Wherever a line in the records contains the word "pose", return that line.

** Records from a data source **

>>>

(** ** The "Fresher Jobs" KPI *)

(** C3 (amended). On a table with rows, [fresher_pct] is the number of rows
    whose category is the Fresher label, divided by the number of rows, times
    100; on a table without rows the division raises [ZeroDivisionError]. *)
Theorem fresher_pct_spec df cats :
  getitem df "experienceCategory" = Ok cats →
  (nrows df ≠ 0 →
   fresher_pct df =
     Ok (qc (Z.of_nat (count_of (Str Fresher) cats))
         / qc (Z.of_nat (nrows df)) * qc 100)%Qc) ∧
  (nrows df = 0 → fresher_pct df = Raise ZeroDivisionError).
Proof.
  intros Hc. unfold fresher_pct. rewrite Hc. cbn [mbind result_bind].
  destruct (decide (nrows df = 0)); split; intros; done.
Qed.

Lemma fresher_pct_spec_witness :
  (nrows sample_table ≠ 0 →
   fresher_pct sample_table =
     Ok (qc (Z.of_nat (count_of (Str Fresher)
                         [Str Fresher; Str Entry; Str Expert]))
         / qc (Z.of_nat (nrows sample_table)) * qc 100)%Qc) ∧
  (nrows sample_table = 0 → fresher_pct sample_table = Raise ZeroDivisionError).
Proof.
  apply (fresher_pct_spec sample_table [Str Fresher; Str Entry; Str Expert]).
  by vm_compute.
Defined.

(** C3 as claimed fails: on the loaded empty sheet the KPI expression raises
    instead of returning 0 (and [main] has already stopped at the top-city
    KPI, one line earlier). *)
Lemma fresher_pct_empty_raises :
  load_data (ReadReturns empty_sheet) = ([], Ok empty_table) ∧
  nrows empty_table = 0 ∧
  fresher_pct empty_table = Raise ZeroDivisionError ∧
  fresher_pct empty_table ≠ Ok (qc 0) ∧
  (main (H:=stable_pandas) (ReadReturns empty_sheet)).2 = Raise IndexError.
Proof. repeat split; try (by vm_compute). Qed.

(** ** What [load_data] does when the sheet is unusable *)

Lemma bind_Raise {A B} (r : result A) (k : A → result B) (e : exn) :
  r ≫= k = Raise e → r = Raise e ∨ ∃ a, r = Ok a ∧ k a = Raise e.
Proof. destruct r as [a|e']; [eauto|intros [= ->]; by left]. Qed.

Lemma mapM_Raise {A B} (f : A → result B) l e :
  mapM f l = Raise e → ∃ a, a ∈ l ∧ f a = Raise e.
Proof.
  induction l as [|a l IH]; [discriminate|]. simpl.
  destruct (f a) as [b|e'] eqn:Hfa; simpl.
  - destruct (mapM f l) as [bs|e']; [discriminate|]. simpl.
    intros [= ->]. destruct IH as (a' & Ha' & Hf); [done|].
    exists a'. split; [by right|done].
  - intros [= ->]. exists a. split; [by left|done].
Qed.

Lemma getitem_Raise df c e : getitem df c = Raise e → load_exn e.
Proof.
  unfold getitem. destruct (columns df !! c); [discriminate|].
  intros [= <-]. right. eauto.
Qed.

Lemma series_add_Raise a b e : series_add a b = Raise e → load_exn e.
Proof.
  intros ([x y] & _ & Hxy)%mapM_Raise. left.
  destruct x, y; simpl in Hxy; congruence.
Qed.

Lemma series_div_Raise a d e : series_div a d = Raise e → load_exn e.
Proof.
  intros (x & _ & Hx)%mapM_Raise. left. destruct x; simpl in Hx; congruence.
Qed.

Lemma categorize_Raise x e : categorize_experience x = Raise e → load_exn e.
Proof.
  destruct x as [|q|s]; [discriminate| |intros [= <-]; by left].
  by rewrite categorize_Num.
Qed.

Lemma add_derived_Raise df e : add_derived df = Raise e → load_exn e.
Proof.
  unfold add_derived. intros Hd.
  repeat match type of Hd with
  | _ ≫= _ = Raise _ =>
      apply bind_Raise in Hd as [Hd|(? & _ & Hd)]; cbv beta zeta in Hd;
      [first [by eapply getitem_Raise | by eapply series_add_Raise
             | by eapply series_div_Raise
             | apply mapM_Raise in Hd as (? & _ & Hd); by eapply categorize_Raise]|]
  end.
  discriminate.
Qed.

Lemma add_derived_needs_bounds df c :
  c ∈ bound_columns → columns df !! c = None → ∃ e, add_derived df = Raise e.
Proof.
  intros Hc Hnone. destruct (add_derived df) as [df'|e] eqn:Hd; [|eauto].
  destruct (add_derived_inv _ _ Hd)
    as (loS&hiS&sS&avgS&loE&hiE&sE&avgE&cats&H1&H2&H3&H4&H5&H6&H7&H8&H9&->).
  unfold bound_columns in Hc. rewrite !elem_of_cons, elem_of_nil in Hc.
  destruct Hc as [->|[->|[->|[->|[]]]]]; congruence.
Qed.

(** C4 (amended). When [read_excel] raises, [main] writes the error message
    and stops, and nothing else reaches the page.  When the sheet lacks one
    of the four bound columns, [load_data] raises ([KeyError], or [TypeError]
    from an earlier bound column that holds text) and [main] ends with an
    empty page.  Whether the other columns are present is not looked at by
    [load_data]. *)
Theorem load_failure_stops_main `{Pandas} :
  (∀ e, main (ReadRaises e) =
        ([StError (String.append "Failed to load data from Google Sheets: " e)],
         Raise StopException)) ∧
  (∀ df c, c ∈ bound_columns → columns df !! c = None →
     ∃ e, load_exn e ∧
          load_data (ReadReturns df) = ([], Raise e) ∧
          main (ReadReturns df) = ([], Raise e)).
Proof.
  split; [reflexivity|].
  intros df c Hc Hnone.
  destruct (add_derived_needs_bounds df c Hc Hnone) as [e He].
  exists e. split; [by eapply add_derived_Raise|].
  unfold main, load_data, lift. rewrite He. by split.
Qed.

(** C4 as claimed fails: a sheet that lacks the required [title] column is
    loaded, the five KPIs are computed and written, and only [create_chart1]
    raises. *)
Lemma missing_title_renders_partial_page :
  columns untitled_sheet !! "title" = None ∧
  (∃ df, load_data (ReadReturns untitled_sheet) = ([], Ok df)) ∧
  main (H:=stable_pandas) (ReadReturns untitled_sheet) =
    ([Header;
      Metric "Total Jobs" (Num (qc 3));
      Metric "Avg Salary" (Num (Q2Qc (11 # 4)));
      Metric "Avg Exp (yrs)" (Num (Q2Qc (31 # 6)));
      Metric "Top City" (Str "X");
      Metric "Fresher Jobs" (Num (Q2Qc (100 # 3)))],
     Raise (KeyError "title")).
Proof.
  split; [by vm_compute|]. split; [eexists; by vm_compute|].
  apply (bool_decide_unpack _). by vm_compute.
Qed.

(** ** The top titles ([create_chart1]) *)

Lemma StronglySorted_take {A} (R : A → A → Prop) n (l : list A) :
  StronglySorted R l → StronglySorted R (take n l).
Proof.
  intros Hs. rewrite <-(take_drop n l) in Hs. by apply StronglySorted_app_1_l in Hs.
Qed.

Lemma StronglySorted_take_drop {A} (R : A → A → Prop) n (l : list A) x y :
  StronglySorted R l → x ∈ take n l → y ∈ drop n l → R x y.
Proof.
  intros Hs. rewrite <-(take_drop n l) in Hs.
  by apply StronglySorted_app_1_elem_of.
Qed.

Lemma StronglySorted_lookup {A} (R : A → A → Prop) (l : list A) i j x y :
  StronglySorted R l → i < j → l !! i = Some x → l !! j = Some y → R x y.
Proof.
  intros Hs. revert i j. induction Hs as [|a l Hs IH Ha]; intros i j Hij Hi Hj.
  - by rewrite lookup_nil in Hi.
  - destruct j as [|j]; [lia|]. destruct i as [|i]; simpl in *.
    + injection Hi as ->. rewrite Forall_forall in Ha. apply Ha.
      by eapply list_elem_of_lookup_2.
    + eapply (IH i j); [lia|done..].
Qed.




(** ** The tie rule under the stable routine *)

Lemma lookup_pair_sublist {A} (l : list A) i j a b :
  i < j → l !! i = Some a → l !! j = Some b → [a; b] `sublist_of` l.
Proof.
  revert i j. induction l as [|x l IH]; intros i j Hij Hi Hj.
  - by rewrite lookup_nil in Hi.
  - destruct j as [|j]; [lia|]. destruct i as [|i]; simpl in *.
    + injection Hi as ->. apply sublist_skip, singleton_sublist_l.
      by eapply list_elem_of_lookup_2.
    + apply sublist_cons. eapply (IH i j); [lia|done..].
Qed.

Section Stability.
Context {A : Type} (le : A → A → bool).

Lemma insert_sorted_before x r a b :
  [a; b] `sublist_of` insert_sorted le x r → le b a = true →
  [a; b] `sublist_of` r ∨ (a = x ∧ b ∈ r).
Proof.
  intros Hsub Hba. induction r as [|y r IH]; simpl in Hsub.
  - apply sublist_length in Hsub. simpl in Hsub. lia.
  - destruct (le x y) eqn:Hxy.
    + apply sublist_cons_r in Hsub as [Hsub|(l' & [= -> <-] & Hsub)]; [by left|].
      right. split; [done|]. by apply singleton_sublist_l.
    + apply sublist_cons_r in Hsub as [Hsub|(l' & [= -> <-] & Hsub)].
      * destruct (IH Hsub) as [Hr|[-> Hb]].
        -- left. by apply sublist_cons.
        -- right. split; [done|]. by right.
      * apply singleton_sublist_l in Hsub.
        rewrite insert_sorted_perm in Hsub. apply elem_of_cons in Hsub as [->|Hb].
        -- congruence.
        -- left. by apply sublist_skip, singleton_sublist_l.
Qed.

Lemma insertion_sort_stable l a b :
  [a; b] `sublist_of` insertion_sort le l → le b a = true →
  [a; b] `sublist_of` l.
Proof.
  intros Hsub Hba. induction l as [|x l IH]; simpl in Hsub.
  - apply sublist_length in Hsub. simpl in Hsub. lia.
  - destruct (insert_sorted_before _ _ _ _ Hsub Hba) as [Hr|[-> Hb]].
    + by apply sublist_cons, IH.
    + rewrite insertion_sort_perm in Hb. by apply sublist_skip, singleton_sublist_l.
Qed.

End Stability.

Lemma first_appearance_cons k x l :
  first_appearance k (x :: l) =
    if decide (x = k) then Some 0 else S <$> first_appearance k l.
Proof.
  unfold first_appearance. simpl. destruct (decide (x = k)); [done|].
  by destruct (list_find (λ y, y = k) l) as [[i y]|].
Qed.

Lemma unique_dropna_order k1 k2 l p q :
  [k1; k2] `sublist_of` unique (dropna l) →
  first_appearance k1 l = Some p → first_appearance k2 l = Some q → p < q.
Proof.
  revert p q. induction l as [|x l IH]; intros p q Hsub Hp Hq; [done|].
  rewrite first_appearance_cons in Hp, Hq.
  assert (∀ k, k ∈ unique (dropna l) → x ≠ k →
            [k1; k2] `sublist_of` unique (dropna l) →
            ∃ p' q', first_appearance k1 l = Some p' ∧
                     first_appearance k2 l = Some q' ∧ p' < q') as Hrec.
  { intros _ _ _ Hs. pose proof (sublist_subseteq _ _ Hs) as Hin.
    assert (k1 ∈ l ∧ k2 ∈ l) as [H1 H2].
    { split; apply (elem_of_dropna _ l), elem_of_unique, Hin; set_solver. }
    destruct (first_appearance k1 l) as [p'|] eqn:E1; [
    destruct (first_appearance k2 l) as [q'|] eqn:E2|].
    - exists p', q'. repeat split. by apply IH.
    - unfold first_appearance in E2. apply fmap_None, list_find_None in E2.
      rewrite Forall_forall in E2. by destruct (E2 k2).
    - unfold first_appearance in E1. apply fmap_None, list_find_None in E1.
      rewrite Forall_forall in E1. by destruct (E1 k1). }
  unfold dropna in Hsub. rewrite filter_cons in Hsub. fold (dropna l) in Hsub.
  destruct (decide (x ≠ NaN)) as [Hx|Hx%dec_stable].
  - simpl in Hsub. apply sublist_cons_r in Hsub as [Hsub|(l' & [= -> <-] & Hsub)].
    + pose proof (sublist_subseteq _ _ Hsub) as Hin.
      assert (x ≠ k1 ∧ x ≠ k2) as [Hn1 Hn2].
      { split; intros <-.
        - assert (x ∈ [x; k2]) as Hx'%Hin by set_solver.
          apply list_elem_of_filter in Hx'. naive_solver.
        - assert (x ∈ [k1; x]) as Hx'%Hin by set_solver.
          apply list_elem_of_filter in Hx'. naive_solver. }
      destruct (decide (x = k1)), (decide (x = k2)); try done.
      assert ([k1; k2] `sublist_of` unique (dropna l)) as Hs'.
      { etransitivity; [exact Hsub|]. apply sublist_filter. }
      destruct (Hrec k1) as (p' & q' & E1 & E2 & Hlt); try done.
      { apply (sublist_subseteq _ _ Hs'). set_solver. }
      rewrite E1 in Hp. rewrite E2 in Hq. simplify_eq/=. lia.
    + apply singleton_sublist_l, list_elem_of_filter in Hsub as [Hne Hin].
      destruct (decide (x = x)); [|done]. destruct (decide (x = k2)); [done|].
      simplify_eq. destruct (first_appearance k2 l); simplify_eq/=. lia.
  - subst x. pose proof (sublist_subseteq _ _ Hsub) as Hin.
    assert (NaN ≠ k1 ∧ NaN ≠ k2) as [Hn1 Hn2].
    { split; intros <-.
      - assert (NaN ∈ [NaN; k2]) as Hx'%Hin by set_solver.
        apply elem_of_unique, elem_of_dropna in Hx'. naive_solver.
      - assert (NaN ∈ [k1; NaN]) as Hx'%Hin by set_solver.
        apply elem_of_unique, elem_of_dropna in Hx'. naive_solver. }
    destruct (decide (NaN = k1)), (decide (NaN = k2)); try done.
    destruct (Hrec k1) as (p' & q' & E1 & E2 & Hlt); try done.
    { apply Hin. set_solver. }
    rewrite E1 in Hp. rewrite E2 in Hq. simplify_eq/=. lia.
Qed.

<<<

** ANSWER TO THE PROBLEM **
  { intros _ _ _ Hs. pose proof (sublist_subseteq _ _ Hs) as Hin.
    + pose proof (sublist_subseteq _ _ Hsub) as Hin.
  - subst x. pose proof (sublist_subseteq _ _ Hsub) as Hin.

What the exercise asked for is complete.